Mary Annette Pember is a national correspondent for Indian Country Today. She has worked as an independent journalist focusing on Native American issues since 2003. In her writing and photography she has covered subjects including the high rates of sexual assault among Native women, sex trafficking, health, missing and murdered Indigenous women, the impact of historical trauma and the Indian boarding school era on Native communities and environmental challenges on Native lands, federal policy issues as well as cultural and spiritual topics. Her work has appeared in Indian Country Today, ReWire News, The Columbia Journalism Review, Truthout, Yes Magazine, The Guardian, The Washington Post, Colorlines, Al Jazeera, The Atlantic and others.

October 21, 2020

Megan Tusler

Megan Tusler holds a PhD in English from the University of Chicago, where she is a lecturer in the MA Program in the Humanities.
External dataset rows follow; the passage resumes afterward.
(* ===== verification/RoomService.v ===== *)
(** * RoomService: internal/application/clientapi, rooms and messages

    The operations of the client API on rooms, members, permissions,
    invitations, direct rooms and MLS messages. *)

From Stdlib Require Import ZArith.
From S2P Require Import Prelude GoLib GoTime Domain Database Effects Pagination AuthRepo AuthService.
From S2P Require Import ClientRepo FriendRepo RoomRepo ClientService.

Local Open Scope Z_scope.

Section service.
Context {E : Env} {App : EventAppender} (cfg : ClientConfig).

Definition new_member (roomID : UUID) (user : Bytes) (role : Z) (now : Time) : ChatMemberRecord :=
  mkMember roomID user role NotificationAll now None.

(** [members, _ := s.store.ListActiveRoomMemberPublicKeys(...)] *)
Definition members_or_nil (c : Ctx) (roomID : UUID) : M (list Bytes) :=
  let* r := attempt (ListActiveRoomMemberPublicKeys c roomID) in
  ret (match r with inl _ => [] | inr l => l end).

Definition others (user : Bytes) (members : list Bytes) : list Bytes := filter (λ m, m ≠ user) members.

(** ** MLS *)

Definition SendCommit (c : Ctx) (user : Bytes) (roomID : UUID) (commitBytes : Bytes) : M GoMap :=
  let* now := Now in
  let* members := ListActiveRoomMemberPublicKeys c roomID in
  appendEvents cfg c (others user members) "mlsCommitReceived"
    [("roomId", AString (uuid_String roomID)); ("commitBytes", ABytes commitBytes)]%string ;;;
  ret [("acceptedAt"%string, AFormatted now)].

Definition SendWelcome (c : Ctx) (user : Bytes) (requestedRoomID : option UUID) (target welcomeBytes : Bytes)
  : M GoMap :=
  let* now := Now in
  let* room :=
    match requestedRoomID with
    | Some id =>
        if decide (id ≠ uuid_Nil) then
          let* direct := IsDirectRoom c id in ret (if direct then Some id else None)
        else FindDirectRoomIDByUsers c user target
    | None => FindDirectRoomIDByUsers c user target
    end in
  (match room with
   | Some roomID => UpsertRoomWelcome c (mkWelcome roomID target user welcomeBytes now now)
   | None => ret tt
   end) ;;;
  appendEvent cfg c target "mlsWelcomeReceived"
    [("targetUserPublicKey", ABytes target); ("welcomeBytes", ABytes welcomeBytes)]%string ;;;
  ret [("acceptedAt"%string, AFormatted now)].

Definition UploadGroupInfo (c : Ctx) (user : Bytes) (roomID : UUID) (groupInfoBytes : Bytes) : M GoMap :=
  let* now := Now in
  UpsertRoomGroupInfo c user (mkGroupInfo roomID user groupInfoBytes now now) ;;;
  ret [("acceptedAt"%string, AFormatted now)].

Definition FetchGroupInfo (c : Ctx) (roomID : UUID) : M GoMap :=
  let* room := GetRoom c roomID in
  if decide (room_Visibility room ≠ VisibilityPublic) then raise ErrForbidden else
  let* record := GetRoomGroupInfo c roomID in
  ret [("groupInfoBytes"%string, ABytes (gi_GroupInfoBytes record))].

Definition external_commit_payload (roomID : UUID) (commitBytes user : Bytes) : GoMap :=
  [("roomId", AString (uuid_String roomID)); ("commitBytes", ABytes commitBytes);
   ("joinerPublicKey", ABytes user)]%string.

Definition SendExternalCommit (c : Ctx) (user : Bytes) (roomID : UUID) (commitBytes : Bytes) : M GoMap :=
  let* now := Now in
  let* room := GetRoom c roomID in
  if decide (room_Visibility room ≠ VisibilityPublic) then raise ErrForbidden else
  GetRoomGroupInfo c roomID ;;;
  let* existingMembers := ListActiveRoomMemberPublicKeys c roomID in
  WithinTransaction c (λ txCtx, UpsertRoomMembership txCtx (new_member roomID user RoleMember now)) ;;;
  appendEvents cfg c (others user existingMembers) "mlsExternalCommitReceived"
    (external_commit_payload roomID commitBytes user) ;;;
  ret [("acceptedAt"%string, AFormatted now)].

Definition FetchWelcome (c : Ctx) (user : Bytes) (roomID : UUID) : M GoMap :=
  let* direct := IsDirectRoom c roomID in
  if negb direct then raise ErrForbidden else
  let* record := GetRoomWelcome c roomID user in
  ret [("welcomeBytes"%string, ABytes (wel_WelcomeBytes record))].

(** ** Rooms *)

Definition CreateChatRoom (c : Ctx) (user : Bytes) (title description : string) (visibility : Z) : M GoMap :=
  let* now := Now in
  let* roomID := NewUUID in
  WithinTransaction c (λ txCtx, RepoCreateRoom txCtx
    (mkRoom roomID user title description visibility "" [] "" None now now None)
    (new_member roomID user RoleOwner now)) ;;;
  ret [("roomId", AUUID roomID); ("createdAt", AFormatted now)]%string.

Definition existing_direct_room (roomID : UUID) : GoMap :=
  [("roomId", AUUID roomID); ("alreadyExisted", ABool true); ("createdAt", ANil)]%string.

(** The transaction of [CreateDirectRoom]: it assigns [room.RoomID] when
    another transaction has created the room meanwhile. *)
Definition direct_room_tx (user target : Bytes) (roomID : UUID) (now : Time) (txCtx : Ctx)
  : M (UUID * option error) :=
  let* found := FindDirectRoomIDByUsers txCtx user target in
  match found with
  | Some id => ret (id, Some ErrConflict)
  | None =>
      let '(leftKey, rightKey) := orderedPublicKeyPair user target in
      let* r := attempt (CreateDirectRoom txCtx
        (mkRoom roomID user "Direct" "" VisibilityPrivate "" [] "" None now now None)
        (new_member roomID user RoleOwner now) (new_member roomID target RoleMember now)
        (mkDirectRoom roomID leftKey rightKey now)) in
      ret (roomID, match r with inl e => Some e | inr _ => None end)
  end.

Definition SvcCreateDirectRoom (c : Ctx) (user target : Bytes) : M GoMap :=
  if decide (length target ≠ PublicKeySize) then raise ErrInvalidPublicKey else
  if decide (user = target) then raise ErrForbidden else
  let* friends := AreFriends c user target in
  if negb friends then raise ErrForbidden else
  let* found := FindDirectRoomIDByUsers c user target in
  match found with
  | Some roomID => ret (existing_direct_room roomID)
  | None =>
      let* now := Now in
      let* roomID := NewUUID in
      let* r := WithinTransactionCapturing c (direct_room_tx user target roomID now) in
      match r with
      | (_, None) => ret [("roomId", AUUID roomID); ("alreadyExisted", ABool false); ("createdAt", AFormatted now)]%string
      | (id, Some e) => if Is e ErrConflict then ret (existing_direct_room id) else raise e
      end
  end.

Definition room_item (room : ChatRoomRecord) : any :=
  AMap [("roomId", AUUID (room_RoomID room)); ("title", AString (room_Title room));
        ("updatedAt", AFormatted (room_UpdatedAt room))]%string.

Definition SvcListRooms (c : Ctx) (user : Bytes) (lim : Z) (cursor : string) : M GoMap :=
  let limit := normalizeLimit lim 50 in
  let* offset := of_sum (decodeOffsetCursor cursor) in
  let* rooms := RepoListRooms c user (limit + 1) offset in
  let '(rooms, nextCursor) := paginateSlice rooms limit offset in
  ret [("items", AList (room_item <$> rooms)); ("nextCursor", nextCursor)]%string.

Definition GetChatRoom (c : Ctx) (roomID : UUID) : M GoMap :=
  let* room := GetRoom c roomID in
  ret [("room"%string, AMap (roomToMap room))].

Definition SvcSearchRooms (c : Ctx) (q : string) (lim : Z) (cursor : string) : M GoMap :=
  let limit := normalizeLimit lim 50 in
  let* offset := of_sum (decodeOffsetCursor cursor) in
  let* rooms := RepoSearchRooms c q (limit + 1) offset in
  let '(rooms, nextCursor) := paginateSlice rooms limit offset in
  ret [("items", AList (room_item <$> rooms)); ("nextCursor", nextCursor)]%string.

Definition SyncChatRoom (c : Ctx) (roomID : UUID) : M GoMap :=
  let* room := GetRoom c roomID in
  let* now := Now in
  ret [("room", AMap (roomToMap room)); ("syncedAt", AFormatted now)]%string.

Definition UpdateChatRoom (c : Ctx) (user : Bytes) (roomID : UUID) (title description avatarHash : string) : M GoMap :=
  let* now := Now in
  RepoUpdateRoom c user roomID title description avatarHash now ;;;
  ret [("updatedAt"%string, AFormatted now)].

Definition UpdateChatRoomState (c : Ctx) (user : Bytes) (roomID groupID : UUID) (epoch : Z)
  (treeBytes treeHash : option Bytes) : M GoMap :=
  let* now := Now in
  let* id := NewUUID in
  WithinTransaction c (λ txCtx, AddRoomState txCtx user (mkRoomState id roomID groupID epoch treeBytes treeHash now)) ;;;
  ret [("acceptedAt"%string, AFormatted now)].

Definition FetchChatRoomState (c : Ctx) (user : Bytes) (roomID : UUID) (epoch : Z) : M GoMap :=
  let* state := FetchRoomState c user roomID epoch in
  let bytes o := match o with Some b => ABytes b | None => ANil end in
  ret [("groupId", AUUID (rs_GroupID state)); ("epoch", AInt KInt64 (rs_Epoch state));
       ("treeBytes", bytes (rs_TreeBytes state)); ("treeHash", bytes (rs_TreeHash state))]%string.

Definition DeleteChatRoom (c : Ctx) (user : Bytes) (roomID : UUID) : M GoMap :=
  let* now := Now in
  let* members := members_or_nil c roomID in
  RepoDeleteRoom c user roomID now ;;;
  appendEvents cfg c members "room.deleted" [("roomId"%string, AString (uuid_String roomID))] ;;;
  ret [("deletedAt"%string, AFormatted now)].

Definition GetChatRoomAvatar (c : Ctx) (roomID : UUID) : M GoMap :=
  let* avatar := GetRoomAvatar c roomID in
  ret [("avatarBytes", ABytes (av_Bytes avatar));
       ("contentType", AString (fallbackContentType (av_ContentType avatar)))]%string.

(** ** Members *)

Definition member_payload (roomID : UUID) (user : Bytes) : GoMap :=
  [("roomId", AString (uuid_String roomID)); ("userPublicKey", ABytes user)]%string.

Definition JoinChatRoom (c : Ctx) (user : Bytes) (roomID : UUID) : M GoMap :=
  let* now := Now in
  RepoJoinRoom c (new_member roomID user RoleMember now) ;;;
  let* members := members_or_nil c roomID in
  appendEvents cfg c members "room.memberJoined" (member_payload roomID user) ;;;
  ret [("joinedAt"%string, AFormatted now)].

Definition LeaveChatRoom (c : Ctx) (user : Bytes) (roomID : UUID) : M GoMap :=
  let* now := Now in
  RepoLeaveRoom c roomID user now ;;;
  let* members := members_or_nil c roomID in
  appendEvents cfg c members "room.memberLeft" (member_payload roomID user) ;;;
  ret [("leftAt"%string, AFormatted now)].

Definition KickChatMember (c : Ctx) (user : Bytes) (roomID : UUID) (target : Bytes) : M GoMap :=
  let* now := Now in
  KickMember c user roomID target now ;;;
  ignore_error (appendEvent cfg c target "room.memberKicked" [("roomId"%string, AString (uuid_String roomID))]) ;;;
  ret [("kickedAt"%string, AFormatted now)].

Definition ListChatMembers (c : Ctx) (roomID : UUID) (lim : Z) (cursor : string) : M GoMap :=
  let limit := normalizeLimit lim 100 in
  let* offset := of_sum (decodeOffsetCursor cursor) in
  let* members := ListMembers c roomID (limit + 1) offset in
  let '(members, nextCursor) := paginateSlice members limit offset in
  ret [("items", AList ((λ m, AMap [("userPublicKey", ABytes (mem_UserPublicKey m)); ("role", AInt KInt (mem_Role m));
                                    ("joinedAt", AFormatted (mem_JoinedAt m))]) <$> members));
       ("nextCursor", nextCursor); ("totalCount", ANil)]%string.

Definition UpdateChatMemberRole (c : Ctx) (user : Bytes) (roomID : UUID) (target : Bytes) (role : Z) : M GoMap :=
  let* now := Now in
  UpdateMemberRole c user roomID target role now ;;;
  ignore_error (appendEvent cfg c target "room.memberRoleUpdated"
    [("roomId", AString (uuid_String roomID)); ("role", AInt KInt role)]%string) ;;;
  ret [("updatedAt"%string, AFormatted now)].

(** ** Permissions *)

Definition CreateChatMemberPermission (c : Ctx) (user : Bytes) (roomID : UUID) (target : Bytes)
  (permissionKey : string) (isAllowed : bool) : M GoMap :=
  let* now := Now in
  let* id := NewUUID in
  CreateMemberPermission c user (mkPermission id roomID target permissionKey isAllowed now now) ;;;
  ret [("id", AUUID id); ("createdAt", AFormatted now)]%string.

Definition ListChatMemberPermissions (c : Ctx) (roomID : UUID) (target : Bytes) (lim : Z) (cursor : string) : M GoMap :=
  let limit := normalizeLimit lim 100 in
  let* offset := of_sum (decodeOffsetCursor cursor) in
  let* records := RepoListMemberPermissions c roomID target (limit + 1) offset in
  let '(records, nextCursor) := paginateSlice records limit offset in
  ret [("items", AList ((λ p, AMap [("id", AUUID (perm_PermissionID p)); ("roomId", AUUID (perm_RoomID p));
          ("userPublicKey", ABytes (perm_UserPublicKey p)); ("permissionKey", AString (perm_PermissionKey p));
          ("isAllowed", ABool (perm_IsAllowed p)); ("createdAt", AFormatted (perm_CreatedAt p))]) <$> records));
       ("nextCursor", nextCursor)]%string.

Definition UpdateChatMemberPermission (c : Ctx) (user : Bytes) (permissionID : UUID) (isAllowed : bool) : M GoMap :=
  let* now := Now in
  UpdateMemberPermission c user permissionID isAllowed now ;;;
  ret [("updatedAt"%string, AFormatted now)].

Definition DeleteChatMemberPermission (c : Ctx) (user : Bytes) (permissionID : UUID) : M GoMap :=
  let* now := Now in
  DeleteMemberPermission c user permissionID now ;;;
  ret [("deletedAt"%string, AFormatted now)].

(** ** Invitations *)

Definition SendChatInvitation (c : Ctx) (user : Bytes) (roomID : UUID) (invitee : Bytes)
  (expiresAt : option Time) (inviteToken inviteTokenSignature : Bytes) : M GoMap :=
  let* now := Now in
  let* id := NewUUID in
  CreateInvitation c (mkInvitation id roomID user invitee expiresAt inviteToken inviteTokenSignature
                        InvitationPending now now) ;;;
  ignore_error (appendEvent cfg c invitee "room.invitationReceived"
    [("invitationId", AString (uuid_String id)); ("roomId", AString (uuid_String roomID))]%string) ;;;
  ret [("invitationId", AUUID id); ("createdAt", AFormatted now)]%string.

Definition invitation_payload (invitationID : UUID) : GoMap :=
  [("invitationId"%string, AString (uuid_String invitationID))].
She has been a Mellon fellow and a fellow with the Newberry Consortium in American Indian Studies. Her work appears in American Indian Quarterly, Criticism: A Quarterly Journal for Literature and the Arts, and the Los Angeles Review of Books. She is a member of the Osage Nation of Oklahoma.

Julian Brave NoiseCat

Julian Brave NoiseCat (@jnoisecat) is Vice President of Policy & Strategy for Data for Progress and Narrative Change Director for the Natural History Museum. A Fellow of the Type Media Center and NDN Collective, his work has appeared in The New York Times, The New Yorker, Rolling Stone and other publications. Julian grew up in Oakland, California and is a proud member of the Canim Lake Band Tsq'escen and descendant of the Lil'Wat Nation of Mount Currie.